Allerdings gibt es auch neuere Analysen, die etwas differenziertere Ergebnisse zeigen. So fand eine am Deutschen Krebsforschungszentrum durchgeführte Auswertung von 14 Studien der höchsten Qualitätsstufe mit insgesamt mehr als 50.000 Teilnehmern, dass eine tägliche Vitamin-D-Einnahme die Krebssterblichkeit um etwa 12 Prozent reduzieren könnte.
Regelmäßige mindproof Leser können sich sicher auch daran erinnern, dass eine brandneue Studie einen Zusammenhang zwischen Vitamin D Mangel und Typ-2-Diabetes aufzeigt.
Es ist wichtig zu verstehen, dass die Forschung zu Vitamin D weiterhin im Fluss ist und sich unser Verständnis mit neuen Studienergebnissen weiterentwickelt.
Vitamin-D-Mangel: Wann solltest du wirklich besorgt sein?
Ein echter Vitamin-D-Mangel kann tatsächlich zu gesundheitlichen Problemen führen. Bei Kindern kann er Rachitis verursachen, eine Erkrankung, die zu Knochenverformungen führt. Bei Erwachsenen kann ein schwerer, langanhaltender Mangel zu Osteomalazie führen, einer Erweichung der Knochen.
Erste Anzeichen eines Vitamin-D-Mangels können sein:
- Müdigkeit und Erschöpfung
- Muskel- und Knochenschmerzen
- Häufige Infekte
- Depressive Verstimmungen
- Haarausfall
Bevor du jedoch zu Nahrungsergänzungsmitteln greifst, solltest du bei solchen Symptomen zunächst einen Arzt aufsuchen. Viele dieser Symptome können auch andere Ursachen haben.
Fazit: Ein ausgewogener Blick auf Vitamin D
Nach allem, was wir heute wissen, erscheint es sinnvoll, einen ausgewogenen Blick auf Vitamin D zu wahren:
- Natürliche Sonnenexposition nutzen: Versuche, regelmäßig Zeit im Freien zu verbringen, besonders in den Sommermonaten. Auch im Winter kann ein Spaziergang in der Mittagszeit hilfreich sein.
- Auf eine ausgewogene Ernährung achten: Integriere vitamin-D-reiche Lebensmittel wie fetten Fisch, Eier und angereicherte Produkte in deinen Speiseplan.
- Risikogruppen beachten: Wenn du zu einer der genannten Risikogruppen gehörst, sprich mit deinem Arzt über eine mögliche Supplementierung.
- Vorsicht bei Selbstmedikation: Vermeide es, auf eigene Faust hochdosierte Vitamin-D-Präparate einzunehmen. Eine Überdosierung kann gefährlich sein.
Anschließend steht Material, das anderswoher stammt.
(** The body of the loop of [process_risk_data], up to the [append]. *)
Definition process_record (record : record) : result processed_row :=
  let country_name := name (country_details record) in
  let country_iso3 := upper (iso3 (country_details record)) in
  let hazard_type := hazard_type_display record in
  let monthly_scores := monthly_scores_of record in
  yearly_sum ← yearly_sum_of record;
  yearly_avg ← yearly_avg_of yearly_sum;
  peak_month_score ←
    match monthly_scores with
    | [] => mret (Num 0)
    | _ => py_max monthly_scores
    end;
  go ← categorize_go_platform yearly_avg;
  inform_category ← categorize_inform yearly_avg;
  peak_go ← categorize_go_platform peak_month_score;
  peak_inform ← categorize_inform peak_month_score;
  let lcc := dict_get (fields record) "lcc" (Num 0) in
  let vulnerability := dict_get (fields record) "vulnerability" (Num 0) in
  let population := dict_get (fields record) "population_in_thousands" (Num 0) in
  yearly_sum_2 ← py_round yearly_sum 2;
  yearly_avg_2 ← py_round yearly_avg 2;
  peak_month_score_2 ← py_round peak_month_score 2;
  mret {|
    Country := country_name;
    ISO3 := country_iso3;
    Hazard_Type := hazard_type;
    January := monthly_scores !!! 0%nat;
    February := monthly_scores !!! 1%nat;
    March := monthly_scores !!! 2%nat;
    April := monthly_scores !!! 3%nat;
    May := monthly_scores !!! 4%nat;
    June := monthly_scores !!! 5%nat;
    July := monthly_scores !!! 6%nat;
    August := monthly_scores !!! 7%nat;
    September := monthly_scores !!! 8%nat;
    October := monthly_scores !!! 9%nat;
    November := monthly_scores !!! 10%nat;
    December := monthly_scores !!! 11%nat;
    Yearly_Sum := yearly_sum_2;
    Yearly_Average := yearly_avg_2;
    Peak_Month_Score := peak_month_score_2;
    GO_Category_Num := go.1;
    GO_Category := go.2;
    INFORM_Category := inform_category;
    Peak_GO_Num := peak_go.1;
    Peak_GO_Category := peak_go.2;
    Peak_INFORM_Category := peak_inform;
    LCC := lcc;
    Vulnerability := vulnerability;
    Population_Thousands := population;
  |}.
(** C5 (amended). The specs handed to [nat.ParsePortSpecs] are, entry by
    entry in the advertised order, ["<value>:<entry>"] where [<value>] is
    the current env value of the first env-definition of type "port" whose
    default is the advertised entry as a whole string; an entry without
    such a definition adds nothing (in particular an entry P/proto when the
    defaults are written without the protocol), and [Start] runs exactly
    as if that entry were not advertised.  When [Start] creates the
    container, the request to the daemon carries the exposed ports and the
    bindings [nat.ParsePortSpecs] answers for those specs; when it answers
    an error, [Start] returns it and asks for no container. *)
Theorem Docker_ports_bound_from_paired_env
    (cli : Docker.Client) (sys : Docker.Sys) (i : Docker.Instance)
    (ports : list string) (image : string) (tr : list Docker.Event) :
  Docker.port_specs i ports = ports ≫= Docker.binding_of i
  ∧ (∀ out, (∀ e, e ∈ Docker.EnvDefinitions i → Docker.Type_ e = "port" →
               Docker.Default e ≠ out) →
       Docker.binding_of i out = [])
  ∧ Docker.Start cli sys (Docker.with_ports i ports)
    = Docker.Start cli sys (Docker.with_ports i (filter (Docker.paired i) ports))
  ∧ (Docker.Ports (Docker.Methods_Docker i) = Some ports →
     Docker.image_of i = Some image →
     Docker.build_step cli sys i [Docker.SetStatus "building"] = (tr, inr tt) →
     Docker.getID cli i = inl Docker.ErrContainerNotFound →
     (∀ exposed bindings binds,
        Docker.ParsePortSpecs sys (ports ≫= Docker.binding_of i)
        = inr (exposed, bindings) →
        Docker.volumes_of sys i = inr binds →
        ∃ rest,
          (Docker.run (Docker.Start cli sys i)).1
          = tr ++ [Docker.Log "container doesn't exists, create it.";
                   Docker.DoContainerCreate image (Docker.DockerContainerName i)
                     exposed bindings binds] ++ rest)
     ∧ (∀ e, Docker.ParsePortSpecs sys (ports ≫= Docker.binding_of i) = inl e →
          Docker.run (Docker.Start cli sys i)
          = (tr ++ [Docker.Log "container doesn't exists, create it."], inl e))).
Proof.
  split_and!.
  - apply port_specs_bindings.
  - intros out Hno. unfold Docker.binding_of, Docker.port_definition.
    destruct (head _) as [e|] eqn:E; [|done].
    apply head_Some_elem_of, list_elem_of_filter in E as [[Ht Hd] Hin].
    by destruct (Hno e Hin Ht).
  - apply Start_ports. by rewrite !port_specs_bindings, bindings_of_paired.
  - intros Hports Himage Hbuild Hid. rewrite <-port_specs_bindings. split.
    + intros exposed bindings binds Hparse Hvol.
      rewrite Start_run.
      change (Docker.SetStatus "building")
        with (Docker.SetStatus Docker.InstanceStatusBuilding) in Hbuild.
      rewrite Hbuild. unfold Docker.create_step. rewrite Hid.
      rewrite (create_at _ _ _ _ _ _ _ _ _ Hports Himage Hparse Hvol).
      rewrite createContainer_at.
      destruct (Docker.ContainerCreate cli _ _ _ _ _) as [[id ws] [e|]]; cbn [fst snd].
      * eexists. by rewrite <-!app_assoc.
      * destruct (Docker.ContainerStart cli id); cbn [fst]; eexists;
          rewrite <-!app_assoc; cbn [app]; reflexivity.
    + intros e Hparse. rewrite Start_run.
      change (Docker.SetStatus "building")
        with (Docker.SetStatus Docker.InstanceStatusBuilding) in Hbuild.
      rewrite Hbuild. unfold Docker.create_step. rewrite Hid.
      by rewrite (ParsePortSpecs_failure _ _ _ _ _ _ Hports Hparse).
Qed.

Lemma Docker_ports_bound_from_paired_env_witness :
  ∃ rest,
    (Docker.run (Docker.Start Docker.sample_client Docker.sample_sys
                   Docker.sample_instance)).1
    = [Docker.SetStatus "building"; Docker.DoImagePull "nginx:latest"]
      ++ [Docker.Log "container doesn't exists, create it.";
          Docker.DoContainerCreate "nginx:latest"
            "VERTEX_CONTAINER_00000000-0000-0000-0000-000000000001"
            ["8080:80/tcp"] [("8080:80/tcp", "8080:80/tcp")] []] ++ rest.
Proof.
  apply (proj1 (proj2 (proj2 (proj2 (Docker_ports_bound_from_paired_env
           Docker.sample_client Docker.sample_sys Docker.sample_instance
           ["80/tcp"; "443/tcp"] "nginx:latest"
           [Docker.SetStatus "building"; Docker.DoImagePull "nginx:latest"])))
           eq_refl eq_refl eq_refl eq_refl)
           ["8080:80/tcp"] [("8080:80/tcp", "8080:80/tcp")] []);
    vm_compute; reflexivity.
Defined.

(** X16. A container that exists is used as it is: when [getID] finds a
    container of the instance's name, [Start] never asks the daemon to
    create one, and the ports and volumes of the manifest play no part in
    the run (changing them changes nothing). *)
Theorem Docker_Start_reuses_existing_container
    (cli : Docker.Client) (sys : Docker.Sys) (instance : Docker.Instance)
    (id : string) :
  Docker.getID cli instance = inr id →
  (∀ ports volumes,
     Docker.Start cli sys (Runner.with_bindings instance ports volumes)
     = Docker.Start cli sys instance)
  ∧ forallb (fun ev => negb (Runner.is_DoContainerCreate ev))
            (Docker.run (Docker.Start cli sys instance)).1 = true.
Proof.
  intros Hid. split.
  - intros ports volumes. rewrite !Start_steps.
    rewrite (create_step_existing cli sys instance id Hid).
    rewrite (create_step_existing cli sys (Runner.with_bindings instance ports volumes) id Hid).
    reflexivity.
  - rewrite Start_run, (create_step_existing cli sys instance id Hid).
    destruct (build_step_cases cli sys instance
                [Docker.SetStatus Docker.InstanceStatusBuilding])
      as (out & Qout & [Hb|[e Hb]]); rewrite Hb.
    + assert (forallb (fun ev => negb (Runner.is_DoContainerCreate ev)) out = true)
        as Q by exact (forallb_weaken _ _ _ output_not_create Qout).
      unfold mret, Docker.M_ret.
      destruct (Docker.ContainerStart cli id); cbn [fst];
        rewrite !forallb_app, Q; done.
    + assert (forallb (fun ev => negb (Runner.is_DoContainerCreate ev)) out = true)
        as Q by exact (forallb_weaken _ _ _ output_not_create Qout).
      cbn [fst]. rewrite !forallb_app, Q. done.
Qed.

Lemma Docker_Start_reuses_existing_container_witness :
  Docker.Start (Docker.listing [Docker.sample_container]) Docker.sample_sys
    (Runner.with_bindings Docker.sample_instance (Some ["9000/tcp"]) (Some [("data", "/data")]))
  = Docker.Start (Docker.listing [Docker.sample_container]) Docker.sample_sys
      Docker.sample_instance.
Proof.
  apply (proj1 (Docker_Start_reuses_existing_container
    (Docker.listing [Docker.sample_container]) Docker.sample_sys
    Docker.sample_instance "9a7e" eq_refl)).
Defined.

(** X17. The warnings of [ContainerCreate] are logged and nothing more:
    [createContainer] logs one warning per entry and then returns the
    daemon's error if there is one and the new id otherwise. *)
Theorem Docker_createContainer_logs_warnings
    (cli : Docker.Client) (image name : string) (exposed : Docker.PortSet)
    (bindings : Docker.PortMap) (binds : list string) :
  Docker.run (Docker.createContainer cli image name exposed bindings binds)
  = (Docker.DoContainerCreate image name exposed bindings binds
       :: replicate
            (length (Docker.ContainerCreate cli image name exposed bindings binds).1.2)
            (Docker.Warn "warning while creating container"),
     match (Docker.ContainerCreate cli image name exposed bindings binds).2 with
     | Some e => inl e
     | None => inr (Docker.ContainerCreate cli image name exposed bindings binds).1.1
     end).
Proof.
  unfold Docker.run, Docker.createContainer.
  destruct (Docker.ContainerCreate cli image name exposed bindings binds)
    as [[id warnings] err].
  unfold mbind at 1, Docker.M_bind, Docker.emit. cbn [app].
  unfold mbind at 1, Docker.M_bind.
  rewrite (for_each_emit (fun _ => [Docker.Warn "warning while creating container"]))
    by done.
  rewrite bind_const_singleton. by destruct err.
Qed.

(** X18. Once the daemon has accepted the request, a build fails only on
    a read error that the scanner meets with input pending.  Building from
    the Dockerfile passes on every non-empty "stream" field and logs a
    warning for each line that does not decode; pulling an image passes on
    every line as it is.  When the body ends, the build succeeds; when it
    breaks off, the lines before the break have been passed on and the
    error of the scanner is returned, without the line that reports
    success. *)
Theorem Docker_build_passes_on_the_stream
    (cli : Docker.Client) (sys : Docker.Sys) (path image : string)
    (body : Docker.Body) :
  (Docker.TarWithOptions sys path = None →
   Docker.ImageBuild cli path image = inr body →
   Docker.run (Docker.buildImageFromDockerfile cli sys path image)
   = (Docker.DoImageBuild image
        :: (Scanner.Scan (Docker.data body) ≫= Runner.stream_events sys)
        ++ match Docker.broken body with
           | None => [Docker.Log "Docker build: success."]
           | Some _ => []
           end,
      match Docker.broken body with
      | None => inr tt
      | Some e => inl e
      end))
  ∧ (Docker.ImagePull cli image = inr body →
     Docker.run (Docker.buildImageFromName cli image)
     = (Docker.DoImagePull image :: (Docker.OnLog <$> Scanner.Scan (Docker.data body)),
        match Docker.broken body with
        | None => inr tt
        | Some e => inl e
        end)).
Proof.
  split.
  - intros Htar Hbuild. unfold Docker.run, Docker.buildImageFromDockerfile.
    rewrite Htar, Hbuild.
    unfold mbind at 1, Docker.M_bind, Docker.check at 1, mret, Docker.M_ret.
    unfold mbind at 1, Docker.M_bind, Docker.emit at 1. cbn [app].
    unfold mbind at 1, Docker.M_bind, Docker.lift.
    unfold mbind at 1, Docker.M_bind.
    rewrite (for_each_emit (Runner.stream_events sys)).
    + destruct (Docker.broken body) as [e|].
      * unfold mbind, Docker.M_bind, Docker.check, Docker.fail.
        by rewrite app_nil_r.
      * unfold mbind, Docker.M_bind, Docker.check, mret, Docker.M_ret, Docker.emit.
        by rewrite <-app_assoc.
    + intros line tr. unfold Runner.stream_events.
      destruct (Docker.Unmarshal_stream sys line) as [stream|]; [|done].
      destruct (String.eqb stream ""); [|done].
      unfold mret, Docker.M_ret. by rewrite app_nil_r.
  - intros Hpull. unfold Docker.run, Docker.buildImageFromName. rewrite Hpull.
    unfold mbind at 1, Docker.M_bind, Docker.emit. cbn [app].
    unfold mbind at 1, Docker.M_bind, Docker.lift.
    unfold mbind at 1, Docker.M_bind.
    rewrite (for_each_emit (fun line => [Docker.OnLog line])) by done.
    rewrite bind_singleton_fmap.
    by destruct (Docker.broken body).
Qed.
- Kritischer Blick auf Wunderwirkungen: Sei skeptisch gegenüber Aussagen, die Vitamin D als Allheilmittel darstellen. Die wissenschaftliche Evidenz für Wirkungen jenseits der Knochengesundheit ist oft nicht eindeutig.
Der Einfluss von Körperfett auf die Vitamin-D-Wirksamkeit, das Potenzial zur Senkung des Diabetesrisikos und die genauen Auswirkungen auf die Immunfunktion sind noch nicht vollständig geklärt und Gegenstand laufender Forschung.
Wie so oft in der Medizin und Ernährungswissenschaft gilt auch bei Vitamin D: Extreme Positionen sind selten richtig. Weder ist Vitamin D ein Wundermittel, das alle möglichen Krankheiten verhindert, noch ist ein leichter Mangel ein unmittelbarer Grund zur Panik. Ein gesunder Mittelweg, der auf wissenschaftlichen Erkenntnissen basiert und individuelle Risikofaktoren berücksichtigt, ist der beste Ansatz für deine Gesundheit.